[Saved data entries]
+ + + + + + +

(** * GitHub stats updater: a shallow embedding of
    [scripts/github_stats_updater.py] and the properties of its collector,
    its two text renderers and its README patcher.

    Conventions of the embedding.
    - A Python [int] is a [Z]; a Python [str] is a [string] holding the UTF-8
      bytes of the text (every [len] the script takes is of an ASCII string,
      and its markers are ASCII, so byte positions and code-point positions
      of a match coincide on UTF-8 text).
    - A Python [dict] is a [gmap]; a [set] is a [gset].
    - A call that can raise returns a [result]; the collector, which mutates
      its two dictionaries while exceptions fly, runs in a state-and-exception
      monad whose state survives a raise.
    - [int / int] is Python's true division: the binary64 number nearest the
      exact quotient (ties to even), modelled exactly as a dyadic rational. *)

From Stdlib Require Import ZArith Lia Ascii String DecimalString.
From stdpp Require Import base option list gmap strings.

Local Open Scope Z_scope.

(* ===================================================================== *)
(** * Python runtime                                                      *)
(* ===================================================================== *)

(** ** Exceptions and results *)

Inductive exn : Type :=
| ZeroDivisionError
| OverflowError
| ValueError
| IndexError
| GithubException.

Inductive result (A : Type) : Type :=
| Ok (a : A)
| Raise (e : exn).
Arguments Ok {A} a.
Arguments Raise {A} e.

#[global] Instance result_ret : MRet result := fun A a => Ok a.
#[global] Instance result_bind : MBind result := fun A B f m =>
  match m with
  | Ok a => f a
  | Raise e => Raise e
  end.

(** [for x in l: ...] collecting the values of a body that can raise. *)
Fixpoint for_each {A B : Type} (f : A -> result B) (l : list A) : result (list B) :=
  match l with
  | [] => Ok []
  | x :: l' => y ← f x; ys ← for_each f l'; Ok (y :: ys)
  end.

(** ** Floats: the finite binary64 numbers, as dyadic rationals *)

(** [Float m e] is the number [m * 2^e]. *)
Record float : Type := Float { mant : Z; expo : Z }.

(** The integer nearest to [n / d] for [d > 0], ties going to the even one. *)
Definition round_half_even (n d : Z) : Z :=
  let q := n / d in
  let r := n mod d in
  if 2 * r <? d then q
  else if d <? 2 * r then q + 1
  else if Z.even q then q else q + 1.

(** [floor (log2 (n / d))] for positive [n] and [d]. *)
Definition ilog2_ratio (n d : Z) : Z :=
  let l := Z.log2 n - Z.log2 d in
  if (if 0 <=? l then d * 2 ^ l <=? n else d <=? n * 2 ^ (- l))
  then l else l - 1.

(** [a / b] on two ints: the correctly rounded binary64 quotient.  The
    significand has 53 bits, the least exponent is -1074 (subnormals), and a
    quotient that rounds to [2^1024] or more overflows. *)
Definition true_div (a b : Z) : result float :=
  if b =? 0 then Raise ZeroDivisionError
  else if a =? 0 then Ok (Float 0 0)
  else
    let n := Z.abs a in
    let d := Z.abs b in
    let e := Z.max (ilog2_ratio n d - 52) (-1074) in
    let m := if 0 <=? e then round_half_even n (d * 2 ^ e)
             else round_half_even (n * 2 ^ (- e)) d in
    if (0 <=? e) && (2 ^ 1024 <=? m * 2 ^ e) then Raise OverflowError
    else Ok (Float (Z.sgn a * Z.sgn b * m) e).

(** [int(x)]: truncation towards zero. *)
Definition py_int (x : float) : Z :=
  if 0 <=? expo x then mant x * 2 ^ expo x
  else Z.quot (mant x) (2 ^ (- expo x)).

(** [round(x)]: the nearest int, ties to even. *)
Definition py_round (x : float) : Z :=
  if 0 <=? expo x then mant x * 2 ^ expo x
  else round_half_even (mant x) (2 ^ (- expo x)).

(** ** Built-ins on lists and dicts *)

(** [max(iterable)]; the empty iterable raises [ValueError]. *)
Definition py_max (l : list Z) : result Z :=
  match l with
  | [] => Raise ValueError
  | x :: l' => Ok (foldl Z.max x l')
  end.

(** [d.values()] *)
Definition values {K : Type} `{Countable K} {V : Type} (d : gmap K V) : list V :=
  (map_to_list d).*2.

(** [bool(d)] of a dict: it has an entry. *)
Definition truthy {K : Type} `{Countable K} {V : Type} (d : gmap K V) : bool :=
  negb (bool_decide (d = ∅)).

(** [l[i]] with Python's negative indices. *)
Definition py_index {A : Type} (l : list A) (i : Z) : result A :=
  let n := Z.of_nat (length l) in
  let j := if 0 <=? i then i else n + i in
  if (0 <=? j) && (j <? n) then
    match l !! Z.to_nat j with
    | Some x => Ok x
    | None => Raise IndexError
    end
  else Raise IndexError.

(** ** Strings *)

Definition nl : string := String "010"%char "".

(** [s * n] *)
Fixpoint str_repeat (s : string) (n : nat) : string :=
  match n with
  | O => ""
  | S n' => s +:+ str_repeat s n'
  end.

(** [str(i)] *)
Definition str (i : Z) : string := NilZero.string_of_int (Z.to_int i).

(** [s.ljust(w)], which is also [f"{s:<w}"] for a string [s]. *)
Definition ljust (w : nat) (s : string) : string :=
  s +:+ str_repeat " " (w - String.length s).

(** [f"{h:02d}"]: a one-character numeral is a single digit and gets one
    leading zero; longer ones are already two wide. *)
Definition format_02d (h : Z) : string :=
  let s := str h in
  if (String.length s <? 2)%nat then "0" +:+ s else s.

(** [sep.join(l)] *)
Fixpoint join (sep : string) (l : list string) : string :=
  match l with
  | [] => ""
  | [s] => s
  | s :: l' => s +:+ sep +:+ join sep l'
  end.

(** [sub in s] *)
Fixpoint contains (sub s : string) : bool :=
  String.prefix sub s ||
  match s with
  | EmptyString => false
  | String _ s' => contains sub s'
  end.

(** [s[n:]] *)
Fixpoint drop_str (n : nat) (s : string) : string :=
  match n, s with
  | O, _ => s
  | S n', String _ s' => drop_str n' s'
  | S _, EmptyString => ""
  end.

(** [s[:n]] *)
Fixpoint take_str (n : nat) (s : string) : string :=
  match n, s with
  | S n', String c s' => String c (take_str n' s')
  | _, _ => ""
  end.

(** [s.find(sub)]: where [sub] first occurs in [s] ([None] for Python's -1). *)
Fixpoint find (sub s : string) : option nat :=
  if String.prefix sub s then Some O
  else match s with
       | EmptyString => None
       | String _ s' => S <$> find sub s'
       end.

(** [s.rfind(sub)]: where [sub] last occurs in [s]. *)
Fixpoint rfind (sub s : string) : option nat :=
  match s with
  | EmptyString => if String.prefix sub s then Some O else None
  | String _ s' =>
      match rfind sub s' with
      | Some i => Some (S i)
      | None => if String.prefix sub s then Some O else None
      end
  end.

(** [c in s] for a character [c]. *)
Fixpoint has_char (c : ascii) (s : string) : bool :=
  match s with
  | EmptyString => false
  | String a s' => bool_decide (a = c) || has_char c s'
  end.

(** ** Regular expressions: the fragment the script's pattern is written in *)

Inductive regex : Type :=
| Lit (s : string)          (* literal text *)
| AnyStar                   (* [.*] under [re.DOTALL], greedy *)
| Group (r : regex)         (* [( r )] *)
| Cat (r1 r2 : regex).      (* [r1 r2] *)

(** Backtracking match of [r] at the start of [s]; [k] is what still has to
    match after [r] and receives the unread rest.  [.*] first tries to read
    one more character and gives characters back only when the rest fails.
    Groups record positions only; no replacement of the script reads them
    back (its template has no backslash, see [update_readme]). *)
Fixpoint any_star (k : string -> option string) (s : string) : option string :=
  match s with
  | EmptyString => k ""
  | String _ s' =>
      match any_star k s' with
      | Some t => Some t
      | None => k s
      end
  end.

Fixpoint rmatch (r : regex) (s : string) (k : string -> option string) : option string :=
  match r with
  | Lit l => if String.prefix l s then k (drop_str (String.length l) s) else None
  | AnyStar => any_star k s
  | Group r' => rmatch r' s k
  | Cat r1 r2 => rmatch r1 s (fun s' => rmatch r2 s' k)
  end.

(** The scan of [re.sub]: [skip] counts the characters of the current match
    that are still to be dropped.  At a position where the pattern matches,
    the replacement is written and the matched characters are dropped; where
    it does not, the character is copied. *)
Fixpoint sub_scan (r : regex) (repl : string) (skip : nat) (s : string) : string :=
  match skip with
  | S n =>
      match s with
      | EmptyString => ""
      | String _ s' => sub_scan r repl n s'
      end
  | O =>
      match rmatch r s Some with
      | Some rest =>
          repl +:+
          match (String.length s - String.length rest)%nat, s with
          | S n, String _ s' => sub_scan r repl n s'
          | _, EmptyString => ""
          | O, String c s' => String c (sub_scan r repl O s')
          end
      | None =>
          match s with
          | EmptyString => ""
          | String c s' => String c (sub_scan r repl O s')
          end
      end
  end.

(** [re.sub(pattern, repl, s, flags=re.DOTALL)] for a template [repl]
    without backslash, which stands for itself. *)
Definition re_sub (pattern : regex) (repl s : string) : string :=
  sub_scan pattern repl O s.

(* ===================================================================== *)
(** * The script                                                          *)
(* ===================================================================== *)

(** ** Text renderer: the daily bar chart *)

Definition days : list string := ["Mon"; "Tue"; "Wed"; "Thu"; "Fri"; "Sat"; "Sun"].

+ + + + + + +

Problem details: Going back over the entries above, copy word for word every line from the one that has "if b =? 0 then Raise ZeroDivisionError" on through the one that has "else round_half_even (n".

Response to the exercise:
  if b =? 0 then Raise ZeroDivisionError
  else if a =? 0 then Ok (Float 0 0)
  else
    let n := Z.abs a in
    let d := Z.abs b in
    let e := Z.max (ilog2_ratio n d - 52) (-1074) in
    let m := if 0 <=? e then round_half_even n (d * 2 ^ e)
             else round_half_even (n * 2 ^ (- e)) d in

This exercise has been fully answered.